WHAT NEEDS TO BE DONE >> Some of the lines below need repeating. Reproduce exactly those between the lines holding "(** The number" and "(fold_left (out_step ip op) l st).1", inclusive.

INFORMATION SUPPLIED >>
╭──

Lemma last_tick_ge t l : ticks_ok t l -> t <= last_tick t l.
Proof.
  revert t. induction l as [|p l IH]; simpl; intros t; [lia|]. intros [? H]. specialize (IH _ H). lia.
Qed.

Lemma in_run_spec ip op l : forall t n s B,
  0 <= t -> 0 <= n -> flood_inv t n s -> ticks_ok t l -> n + Z.of_nat (length l) < MAX_PACKETS ->
  owes s ip op t B ->
  flood_inv (last_tick t l) (n + Z.of_nat (length l)) (fold_left in_step l s) /\
  owes (fold_left in_step l s) ip op (last_tick t l) (B + req_ms op * count_packets ip op l).
Proof.
  induction l as [|p l IH]; intros t n s B Ht Hn Hinv Htk Hlen Ho.
  - simpl. unfold count_packets. simpl. rewrite !Z.add_0_r, Z.mul_0_r, Z.add_0_r. done.
  - destruct Htk as [Hp Htk]. simpl length in *. cbn [fold_left last_tick].
    destruct (InTrackListIsAllowedPacket (pk_ip p) (pk_opcode p) (pk_tick p) (pk_lan p) s)
      as [v s'] eqn:Heq.
    destruct (InTrack_spec t n (pk_tick p) (pk_lan p) s _ _ v s' Hinv ltac:(lia) ltac:(lia) ltac:(lia) Heq)
      as (F1 & F2 & _).
    assert (in_step s p = s') as -> by (unfold in_step; by rewrite Heq).
    specialize (F2 ip op B Ho). fold (counted ip op p) in F2.
    destruct (IH (pk_tick p) (n + 1) s' _ ltac:(lia) ltac:(lia) F1 Htk ltac:(lia) F2) as [G1 G2].
    split; [by replace (n + Z.of_nat (S (length l))) with (n + 1 + Z.of_nat (length l)) by lia|].
    unfold count_packets in *. csimpl. destruct (counted ip op p);
      match goal with |- owes _ _ _ _ ?x => match type of G2 with owes _ _ _ _ ?y =>
        replace x with y by lia; exact G2 end end.
Qed.

Lemma flood_inv_init : flood_inv 0 0 CPacketTracking_init.
Proof. constructor; [constructor|done]. Qed.

Lemma ticks_ok_app t l1 l2 : ticks_ok t (l1 ++ l2) <-> ticks_ok t l1 /\ ticks_ok (last_tick t l1) l2.
Proof. revert t. induction l1 as [|p l1 IH]; intros t; simpl; [tauto|]. rewrite IH. tauto. Qed.

Lemma last_tick_app t l1 l2 : last_tick t (l1 ++ l2) = last_tick (last_tick t l1) l2.
Proof. revert t. induction l1 as [|p l1 IH]; intros t; simpl; [done|]. apply IH. Qed.

(** ** Lemmas: answers to requests *)

Lemma take_first_spec {A} (p : A -> bool) l :
  match take_first p l with
  | Some (x, l') => p x = true /\ Permutation l (x :: l')
  | None => forall x, x ∈ l -> p x = false
  end.
Proof.
  induction l as [|y l IH]; simpl; [intros x Hx; by apply not_elem_of_nil in Hx|].
  destruct (p y) eqn:Hp; [done|]. destruct (take_first p l) as [[x l']|].
  - destruct IH as [Hx HP]. split; [done|]. rewrite HP. constructor.
  - intros x [->|Hx]%elem_of_cons; [done|by apply IH].
Qed.

Lemma drop_back_sub {A} (p : A -> bool) l x : x ∈ drop_back p l -> x ∈ l.
Proof.
  induction l as [|y l IH]; simpl; [done|]. intros Hx.
  destruct (drop_back p l) as [|z t] eqn:Hd.
  - destruct (p y); [by apply not_elem_of_nil in Hx|].
    apply list_elem_of_singleton in Hx as ->. by left.
  - apply elem_of_cons in Hx as [->|Hx]; [by left|right; by apply IH].
Qed.

Lemma drop_back_length {A} (f : A -> bool) (p : A -> bool) l :
  (length (filter (fun x => f x = true) (drop_back p l)) <=
   length (filter (fun x => f x = true) l))%nat.
Proof.
  induction l as [|y l IH]; [done|]. cbn [drop_back].
  destruct (drop_back p l) as [|z t] eqn:Hd.
  - destruct (p y); [simpl; lia|]. rewrite !list.filter_cons. case_decide; simpl; lia.
  - rewrite (list.filter_cons _ y (z :: t)), (list.filter_cons _ y l).
    case_decide; simpl length in *; lia.
Qed.

Inductive out_event := Sent (ip opcode tick : Z) | Answer (ip opcode tick : Z).

(** The number of answers accepted and the state. *)
Definition out_step (ip op : Z) (st : Z * CPacketTracking) (e : out_event) : Z * CPacketTracking :=
  let '(accepted, s) := st in
  match e with
  | Sent ip' op' t => (accepted, AddTrackedOutPacket ip' op' t s)
  | Answer ip' op' t =>
      let '(b, s') := IsOnOutTrackList ip' op' t false s in
      (if b && (ip' =? ip) && (op' =? op) then accepted + 1 else accepted, s')
  end.

Definition sent_count (ip op : Z) (l : list out_event) : Z :=
  sumZ ((fun e => match e with
                  | Sent ip' op' _ => if (ip' =? ip) && (op' =? op) then 1 else 0
                  | Answer _ _ _ => 0 end) <$> l).

Definition is_request (ip op : Z) (e : TrackPackets_Struct) : bool :=
  (out_ip e =? ip) && (out_opcode e =? op).

Definition pending (ip op : Z) (s : CPacketTracking) : Z :=
  Z.of_nat (length (filter (fun e => is_request ip op e = true) (listTrackedRequests s))).

Lemma pending_cons ip op x l :
  Z.of_nat (length (filter (fun e => is_request ip op e = true) (x :: l))) =
  (if is_request ip op x then 1 else 0) +
  Z.of_nat (length (filter (fun e => is_request ip op e = true) l)).
Proof. rewrite list.filter_cons. destruct (is_request ip op x); case_decide; simpl length; done || lia. Qed.

Lemma out_run_pending ip op l : forall st,
  (fold_left (out_step ip op) l st).1 + pending ip op (fold_left (out_step ip op) l st).2 <=
  st.1 + pending ip op st.2 + sent_count ip op l.
Proof.
  induction l as [|e l IH]; intros st; [unfold sent_count; simpl; lia|].
  cbn [fold_left]. etransitivity; [apply IH|].
  assert (sent_count ip op (e :: l) = sent_count ip op [e] + sent_count ip op l) as ->
    by (unfold sent_count; csimpl; lia).
  cut ((out_step ip op st e).1 + pending ip op (out_step ip op st e).2 <=
       st.1 + pending ip op st.2 + sent_count ip op [e]); [lia|].
  destruct st as [acc s]. unfold sent_count, pending.
  destruct e as [ip' op' t|ip' op' t]; cbn [out_step].
  - csimpl. unfold AddTrackedOutPacket. destruct (IsTrackedOutListRequestPacket op'); simpl negb; cbn iota.
    + cbn [fst snd listTrackedRequests with_out].
      pose proof (drop_back_length (is_request ip op)
        (fun e => wrap 64 (t - out_inserted e) >? SEC2MS 180)
        (mkTrackPackets ip' t op' :: listTrackedRequests s)) as Hd.
      pose proof (pending_cons ip op (mkTrackPackets ip' t op') (listTrackedRequests s)) as Hp.
      change (is_request ip op (mkTrackPackets ip' t op')) with ((ip' =? ip) && (op' =? op)) in Hp.
      lia.
    + cbn [fst snd]. case_match; lia.
  - unfold IsOnOutTrackList.
    pose proof (take_first_spec (fun e => (out_ip e =? ip') && (out_opcode e =? op') &&
      (wrap 64 (t - out_inserted e) <? SEC2MS 180)) (listTrackedRequests s)) as Ht.
    destruct (take_first _ _) as [[x l']|]; cbn [negb fst snd listTrackedRequests with_out andb].
    + destruct Ht as [Hx HP]. rewrite HP, pending_cons. csimpl.
      apply andb_prop in Hx as [Hx _]. apply andb_prop in Hx as [H1 H2].
      apply Z.eqb_eq in H1, H2.
      assert (is_request ip op x = (ip' =? ip) && (op' =? op)) as -> by (unfold is_request; by subst).
      destruct ((ip' =? ip) && (op' =? op)); lia.
    + csimpl. lia.
Qed.

Lemma pending_nonneg ip op s : 0 <= pending ip op s.
Proof. unfold pending. lia. Qed.

(** Every request in the list was sent, at the tick it carries. *)
Lemma out_run_sent ip op l : forall st x,
  x ∈ listTrackedRequests (fold_left (out_step ip op) l st).2 ->
  x ∈ listTrackedRequests st.2 \/ In (Sent (out_ip x) (out_opcode x) (out_inserted x)) l.
Proof.
  induction l as [|e l IH]; intros st x Hx; [by left|]. cbn [fold_left] in Hx.
  apply IH in Hx as [Hx|Hx]; [|right; by right]. destruct st as [acc s].
  destruct e as [ip' op' t|ip' op' t]; cbn [out_step] in Hx.
  - unfold AddTrackedOutPacket in Hx. destruct (negb _); [by left|].
    cbn [snd listTrackedRequests with_out] in Hx.
    apply drop_back_sub in Hx. apply elem_of_cons in Hx as [->|Hx]; [right; by left|by left].
  - unfold IsOnOutTrackList in Hx.
    pose proof (take_first_spec (fun e => (out_ip e =? ip') && (out_opcode e =? op') &&
      (wrap 64 (t - out_inserted e) <? SEC2MS 180)) (listTrackedRequests s)) as Ht.
    destruct (take_first _ _) as [[y l']|]; cbn [negb snd listTrackedRequests with_out] in Hx; [|by left].
    destruct Ht as [_ HP]. left. simpl. rewrite HP. by right.
Qed.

╰──

RESPONSE TO THIS EXERCISE >>
(** The number of answers accepted and the state. *)
Definition out_step (ip op : Z) (st : Z * CPacketTracking) (e : out_event) : Z * CPacketTracking :=
  let '(accepted, s) := st in
  match e with
  | Sent ip' op' t => (accepted, AddTrackedOutPacket ip' op' t s)
  | Answer ip' op' t =>
      let '(b, s') := IsOnOutTrackList ip' op' t false s in
      (if b && (ip' =? ip) && (op' =? op) then accepted + 1 else accepted, s')
  end.

Definition sent_count (ip op : Z) (l : list out_event) : Z :=
  sumZ ((fun e => match e with
                  | Sent ip' op' _ => if (ip' =? ip) && (op' =? op) then 1 else 0
                  | Answer _ _ _ => 0 end) <$> l).

Definition is_request (ip op : Z) (e : TrackPackets_Struct) : bool :=
  (out_ip e =? ip) && (out_opcode e =? op).

Definition pending (ip op : Z) (s : CPacketTracking) : Z :=
  Z.of_nat (length (filter (fun e => is_request ip op e = true) (listTrackedRequests s))).

Lemma pending_cons ip op x l :
  Z.of_nat (length (filter (fun e => is_request ip op e = true) (x :: l))) =
  (if is_request ip op x then 1 else 0) +
  Z.of_nat (length (filter (fun e => is_request ip op e = true) l)).
Proof. rewrite list.filter_cons. destruct (is_request ip op x); case_decide; simpl length; done || lia. Qed.

Lemma out_run_pending ip op l : forall st,
  (fold_left (out_step ip op) l st).1 + pending ip op (fold_left (out_step ip op) l st).2 <=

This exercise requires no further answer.